He takes Auschwitz in one hand
And Japan in the other––
The flash that gnarls out proposes to marry him.
–from “Louis Slotin Improvises”
(scroll down for full text and a link to the source poem)
Michael Lista is a twenty-something Toronto poet who, with his first collection, has managed an incredible thing. He has written a book that, without straying far into the political, the religious, or any of the more traditional means of rendering an insult, has an opportunity to make a lot of people very angry. His book, Bloom (Anansi 2010) has the power to piss people off on purely aesthetic grounds.
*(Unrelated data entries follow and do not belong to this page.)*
(* ===== verification/Collections.v ===== *)
(** * Private collections and documents ([nat_nv_ingest/nat_nv_ingest.py])

    How a user's name becomes the name of the vector collection and the object
    key that hold that user's documents, which collections a caller may write,
    and how much of a stored document is read.  Object storage and base64 are
    parameters. *)
From S2P Require Import Prelude PyStr PyFloat PyVal Json JsonRoundtrip Sha Identity Tokens.
#[local] Open Scope Z_scope.

(** ** Name parts *)
Definition word_byte (c : ascii) : bool := is_alnum_lower c || is_upper c || char_is "_" c.
(** [re.sub("[^..]+", "_", s)]: every maximal run of characters outside [f]. *)
Fixpoint sub_runs (f : ascii -> bool) (in_run : bool) (s : string) : string :=
  match s with
  | EmptyString => ""
  | String c s =>
      if f c then String c (sub_runs f false s)
      else if in_run then sub_runs f true s else String "_" (sub_runs f true s)
  end.
(** [re.sub("_+", "_", s)]. *)
Definition collapse_underscores (s : string) : string := sub_runs (fun c => negb (char_is "_" c)) false s.
Definition strip_underscores (s : string) : string :=
  rstrip_chars (char_is "_") (lstrip_chars (char_is "_") s).
(** A name before it is cut to length. *)
Definition normalized_name (value : option string) (fallback : string) : string :=
  let stripped := strip (default "" value) in
  let raw := if (stripped =? "")%string then fallback else stripped in
  let n := lower (strip_underscores (collapse_underscores (sub_runs word_byte false raw))) in
  let n := if (n =? "")%string then fallback else n in
  match n with
  | String c _ => if is_digit c then "u_" +++ n else n
  | EmptyString => n
  end.
Definition normalize_collection_part (value : option string) (fallback : string) : string :=
  utake 64 (normalized_name value fallback).
Definition normalize_collection_name (value : option string) (fallback : string) : string :=
  utake 255 (normalized_name value fallback).

Definition ANONYMOUS : string := "anonymous".
Definition USER_UPLOADS : string := "user_uploads".
Definition subject_of (username : option string) : string :=
  let s := strip (default "" username) in if (s =? "")%string then ANONYMOUS else s.
Definition private_user_collection_part (username : option string) : result string :=
  let subject := subject_of username in
  let readable := utake 24 (normalize_collection_part (Some subject) ANONYMOUS) in
  subject_hash ← utf8_sha256 subject;
  Ok (readable +++ "_" +++ subject_hash).
Definition legacy_user_upload_collection_name (username base_collection_name : option string) : string :=
  let base := normalize_collection_part base_collection_name USER_UPLOADS in
  let user := normalize_collection_part username ANONYMOUS in
  if (base =? user)%string || endswith base ("_" +++ user) then base else base +++ "_" +++ user.
Definition user_upload_collection_name (username base_collection_name : option string) : result string :=
  let base := normalize_collection_part base_collection_name USER_UPLOADS in
  user_part ← private_user_collection_part username;
  Ok (base +++ "_" +++ user_part).
Definition user_collection_migration_names (username base_collection_name : option string)
  : result (string * string) :=
  let legacy := legacy_user_upload_collection_name username base_collection_name in
  current ← user_upload_collection_name username base_collection_name;
  Ok (legacy, current).
Fixpoint plan_go (subjects : list string) (base : option string) (plan : list (string * string))
  : result (list (string * string)) :=
  match subjects with
  | [] => Ok plan
  | subject :: rest =>
      names ← user_collection_migration_names (Some subject) base;
      let '(legacy, current) := names in
      match hlookup legacy plan with
      | Some existing =>
          if negb (existing =? current)%string
          then raise ValueError ("legacy collection '" +++ legacy +++ "' maps to multiple subjects; " +++
                                 "ownership must be resolved before migration")
          else plan_go rest base (hset legacy current plan)
      | None => plan_go rest base (hset legacy current plan)
      end
  end.
Definition plan_user_collection_migrations (subjects : list string) (base : option string)
  : result (list (string * string)) := plan_go subjects base [].

Definition SHARED_COLLECTION_NAMES : list string :=
  ["kubernetes"; "mentalhealth"; "nvidia"; "semianalysis"; "vetpartner"].
(** [s[:-len(suffix)]] of a text that ends in [suffix]. *)
Definition drop_suffix (s suffix : string) : string := utake (ulen s - ulen suffix) s.
Definition resolve_user_collection_name (collection_name username default_collection_name : option string)
  : result string :=
  if (default "" collection_name =? "")%string
  then user_upload_collection_name username default_collection_name else
  let collection := normalize_collection_name collection_name USER_UPLOADS in
  user_part ← private_user_collection_part username;
  let legacy_user := normalize_collection_part username ANONYMOUS in
  if is_in collection SHARED_COLLECTION_NAMES then Ok collection
  else if (collection =? user_part)%string || endswith collection ("_" +++ user_part) then Ok collection
  else if (collection =? legacy_user)%string then user_upload_collection_name username (Some collection)
  else if endswith collection ("_" +++ legacy_user)
  then user_upload_collection_name username (Some (drop_suffix collection ("_" +++ legacy_user)))
  else user_upload_collection_name username (Some collection).
Inductive scope := SharedScope | UserScope.
Definition scope_name (s : scope) : string := match s with SharedScope => "shared" | UserScope => "user" end.
Definition classify_collection_scope (collection_name : option string) : scope :=
  if is_in (normalize_collection_name collection_name "") SHARED_COLLECTION_NAMES then SharedScope else UserScope.
Definition validate_collection_scope (collection_name : string) (requested_scope : option string)
  : result scope :=
  let actual := classify_collection_scope (Some collection_name) in
  let requested := default "" requested_scope in
  if (requested =? "")%string then Ok actual else
  let normalized := lower (strip requested) in
  if negb (is_in normalized ["shared"; "user"])
  then raise ValueError "collection_scope must be 'shared' or 'user'."
  else if negb (normalized =? scope_name actual)%string
  then raise ValueError ("collection_scope '" +++ normalized +++ "' does not match collection '" +++
                         collection_name +++ "' (" +++ scope_name actual +++ ").")
  else Ok actual.
Definition validate_user_collection_write_scope (collection_name : string) (requested_scope : option string)
  : result scope :=
  actual ← validate_collection_scope collection_name requested_scope;
  match actual with
  | SharedScope => raise ValueError "Shared collection writes are not permitted through user-facing document ingestion. Ingest into your private collection instead."
  | UserScope => Ok UserScope
  end.
Definition _can_access_stored_document (document_record : dict) (username : option string) : bool :=
  let document_user_id := strip (py_str (vor (dget "userId" document_record) (VStr ""))) in
  let requester := strip (default "" username) in
  if negb (document_user_id =? "")%string then (document_user_id =? requester)%string
  else (requester =? "")%string || (lower requester =? ANONYMOUS)%string.

(** ** Bounded texts and sizes *)
Definition _truncate_error (text : string) (limit : Z) : string :=
  if ulen text <=? limit then text else utake limit text +++ "...".
Definition OMITTED : string :=
  String (chr 10) (String (chr 10) "[... middle omitted to fit inline document limit ...]") +++
  String (chr 10) (String (chr 10) "").
Definition _apply_char_limit (raw_md : string) (char_limit : option Z) : string * bool :=
  match char_limit with
  | None => (raw_md, false)
  | Some limit =>
      if ulen raw_md <=? limit then (raw_md, false)
      else if limit <=? ulen OMITTED then (utake limit raw_md, true)
      else
        let remaining := limit - ulen OMITTED in
        let head_chars := (remaining + 1) / 2 in
        let tail_chars := remaining - head_chars in
        let tail := if tail_chars =? 0 then "" else udrop (ulen raw_md - tail_chars) raw_md in
        (utake head_chars raw_md +++ OMITTED +++ tail, true)
  end.
Definition _estimated_decoded_size (document_base64 : string) : Z :=
  (ulen (rstrip_chars (char_is "=") (strip document_base64)) * 3) / 4.
Definition size_error (max_bytes : Z) : string :=
  "Error: Document exceeds the maximum allowed size (" +++ str_of_Z max_bytes +++
  " bytes). Please upload a smaller file.".
Definition _document_size_error (document_base64 : string) (max_bytes : Z) : option string :=
  if max_bytes <? _estimated_decoded_size document_base64 then Some (size_error max_bytes) else None.

Definition DEFAULT_DOCUMENT_INGEST_MAX_SIZE_BYTES : Z := 200 * 1024 * 1024.
Definition safe_ref_char (c : ascii) : bool :=
  is_alnum_lower c || is_upper c || char_is "." c || char_is "_" c || char_is "-" c.
(** [_SAFE_DOCUMENT_REF_RE.fullmatch]. *)
Definition safe_ref (s : string) : bool := (1 <=? blen s) && (blen s <=? 128) && all_chars safe_ref_char s.
Definition storage_error {A} (msg : string) : result A := raise DocumentStorageError ("Error: " +++ msg).

Section Documents.
Context (getenv : string -> option string).
Definition env_text (name : string) : string := strip (default "" (getenv name)).
Definition env_default (name fallback : string) : string :=
  let v := default "" (getenv name) in strip (if (v =? "")%string then fallback else v).
Definition document_ingest_max_size_bytes : Z :=
  let raw := env_text "DOCUMENT_INGEST_MAX_SIZE_BYTES" in
  if (raw =? "")%string then DEFAULT_DOCUMENT_INGEST_MAX_SIZE_BYTES else
  match parse_int raw with
  | Some value => if 0 <? value then value else DEFAULT_DOCUMENT_INGEST_MAX_SIZE_BYTES
  | None => DEFAULT_DOCUMENT_INGEST_MAX_SIZE_BYTES
  end.
(** In milliseconds; the source divides by 1000. *)
Definition document_object_request_timeout_ms : result Z :=
  match parse_int (env_default "DOCUMENT_OBJECT_REQUEST_TIMEOUT_MS" "300000") with
  | Some t => if (100 <=? t) && (t <=? 900000) then Ok t
              else storage_error "Document object storage request timeout is invalid."
  | None => storage_error "Document object storage request timeout is invalid."
  end.
Record object_settings := ObjectSettings {
  endpoint : string; access_key : string; secret_key : string; session_token : option string;
  bucket : string; secure : bool; region : string }.
Definition DOCUMENT_OBJECT_PREFIX : string := "DOCUMENT_OBJECT_PREFIX".
Definition document_prefix : string := env_default DOCUMENT_OBJECT_PREFIX "daedalus-documents".
Definition _document_object_settings : result object_settings :=
  let endpoint := env_text "DOCUMENT_OBJECT_ENDPOINT" in
  let access_key := env_text "DOCUMENT_OBJECT_ACCESS_KEY" in
  let secret_key := env_text "DOCUMENT_OBJECT_SECRET_KEY" in
  let session := env_text "DOCUMENT_OBJECT_SESSION_TOKEN" in
  let bucket := env_text "DOCUMENT_OBJECT_BUCKET" in
  let blank s := (s =? "")%string in
  if blank endpoint || blank access_key || blank secret_key || blank bucket
  then storage_error "Document object storage is not configured."
  else if negb (safe_ref document_prefix) then storage_error "Document object storage prefix is invalid."
  else
    let secure := startswith endpoint "https://" in
    let host := rstrip_chars (char_is "/")
      (if secure then removeprefix endpoint "https://" else removeprefix endpoint "http://") in
    if blank host || contains host "/" then storage_error "Document object storage endpoint is invalid."
    else Ok (ObjectSettings host access_key secret_key (if blank session then None else Some session)
               bucket secure (env_default "DOCUMENT_OBJECT_REGION" "us-east-1")).
Definition _expected_document_object_key (prefix username session_id document_id : string) : result string :=
  if negb (safe_ref session_id) || negb (safe_ref document_id)
  then storage_error "Document reference is invalid."
  else
    hash ← utf8_sha256 username;
    Ok (prefix +++ "/" +++ utake 32 hash +++ "/" +++ session_id +++ "/" +++ document_id).

(** An opened object: each read of at most [n] bytes returns a chunk, [""] at
    the end, or fails. *)
Definition CHUNK : Z := 1024 * 1024.
Fixpoint read_object (fuel : nat) (read : nat -> Z -> result string) (n : nat) (max_bytes total : Z)
    (chunks : string) : result (Z * string) :=
  match fuel with
  | O => Ok (total, chunks)
  | S fuel =>
      chunk ← read n (Z.min CHUNK (max_bytes - total + 1));
      if (chunk =? "")%string then Ok (total, chunks) else
      let total := total + blen chunk in
      if max_bytes <? total then raise DocumentStorageError (size_error max_bytes)
      else read_object fuel read (S n) max_bytes total (chunks +++ chunk)
  end.
(** [expires_at <= time.time() * 1000] for a number. *)
Definition expired (expires_at : value) (now_ms : float) : bool :=
  let at_least z := match f_cmp_Z now_ms z with Some Lt | None => false | Some _ => true end in
  match expires_at with
  | VInt z => at_least z
  | VBool b => at_least (Z_of_bool b)
  | VFloat f => f_leb f now_ms
  | _ => false
  end.
Definition UNAVAILABLE_STORAGE : string :=
  "Error accessing document object storage. Please upload the document again.".
(** [get_object]: what opening and reading an object of a bucket gives. *)
Context (get_object : object_settings -> string -> result (nat -> Z -> result string)).
Definition _read_document_object (document_record : dict) (document_id session_id username : string)
    (max_bytes : Z) (now_ms : float) : result string :=
  settings ← _document_object_settings;
  let object_key := py_str (vor (dget "objectKey" document_record) (VStr "")) in
  let object_bucket := py_str (vor (dget "objectBucket" document_record) (VStr "")) in
  expected ← _expected_document_object_key document_prefix username session_id document_id;
  if negb (object_bucket =? bucket settings)%string || negb (object_key =? expected)%string
  then storage_error "Stored document object reference is invalid." else
  match dget "size" document_record with
  | VInt declared =>
      if declared <=? 0 then storage_error "Retrieved document data is empty."
      else if max_bytes <? declared then raise DocumentStorageError (size_error max_bytes)
      else if expired (dget "expiresAt" document_record) now_ms
      then storage_error "Document has expired. Please upload the document again."
      else
        _ ← document_object_request_timeout_ms;
        let body :=
          read ← get_object settings object_key;
          body ← read_object (S (Z.to_nat max_bytes)) read 0 max_bytes 0 "";
          if negb (fst body =? declared)
          then storage_error "Stored document length doesn't match its metadata." else Ok (snd body) in
        try_except body [Exception_] (fun e =>
          if exn_isa (exn_cls e) DocumentStorageError then Raise e
          else raise DocumentStorageUnavailableError UNAVAILABLE_STORAGE)
  | _ => storage_error "Stored document size is invalid."
  end.
End Documents.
Written as a series of poems that each take their structure, form, and often content or voice from a previously written piece (ranging back to 14th-century Pearl Poet and as close-at-hand as Karen Solie), Bloom tells the story of Louis Slotin. Slotin was a Canadian physicist who worked on The Manhattan Project and, amidst personal problems, died mysteriously during a routine procedure at his laboratory. Bloom is both dizzingly complex and completely readable. I loved it to bits.
Quite graciously, Michael Lista agreed to sit down (electronically, anyways) and talk about his new book. The result is a little long, but worth your time, I believe. The guy has a lot of good stuff to say.
Jacob McArthur Mooney: Thanks for doing this, Michael. The element of the book I want to talk the most about is your respect for art’s multiversal capabilities. We never really see Louis Slotin directly, as he’s either filtered through these surrogate fictions (Odysseus, Leopold Bloom) or his experiences are being reflected through your own decision to fill the book with re-writes and adaptations of other works. This creates a number of complementary worlds: the visible, invisible, unchronological, fictional, interpersonal, and they’re all sort of piled on each other in a really interesting way. Most of your alluded-to sources are poems but, as an example, you pull away from the narrative’s big climax to take your readers to a scene from the premiere of a Hollywood movie about the Manhattan Project, in which a character is loosely based on Louis Slotin. What inspired this reliance on the allusive and intertextual?
Michael Lista: In a good heist movie, in the scene where the master thief is busting into a safe—he’s got an ear to the safe door, listening—there’s a shot of the three lock rings revolving into place, the little “U”s of the combination lining up for the tongue to slide through. That’s what it was like the first time I read about the Slotin accident. There was this sort of triple occlusion happening in the lab that day; Slotin in front of the atomic bloom, shielding his colleagues from the radiation; the actual experimental apparatus, with the two half-spheres of Beryllium closed down around the core; and even at the atomic level, the neutrons coming loose and sliding through neighbouring nuclei, coming between the protons and neutrons, going critical. In that moment of alignment, which cast its harmonizing, mutative rays out across the decades, I saw where we were: in Polyphemus’s cave, the Cyclops blinded by “Nobody.”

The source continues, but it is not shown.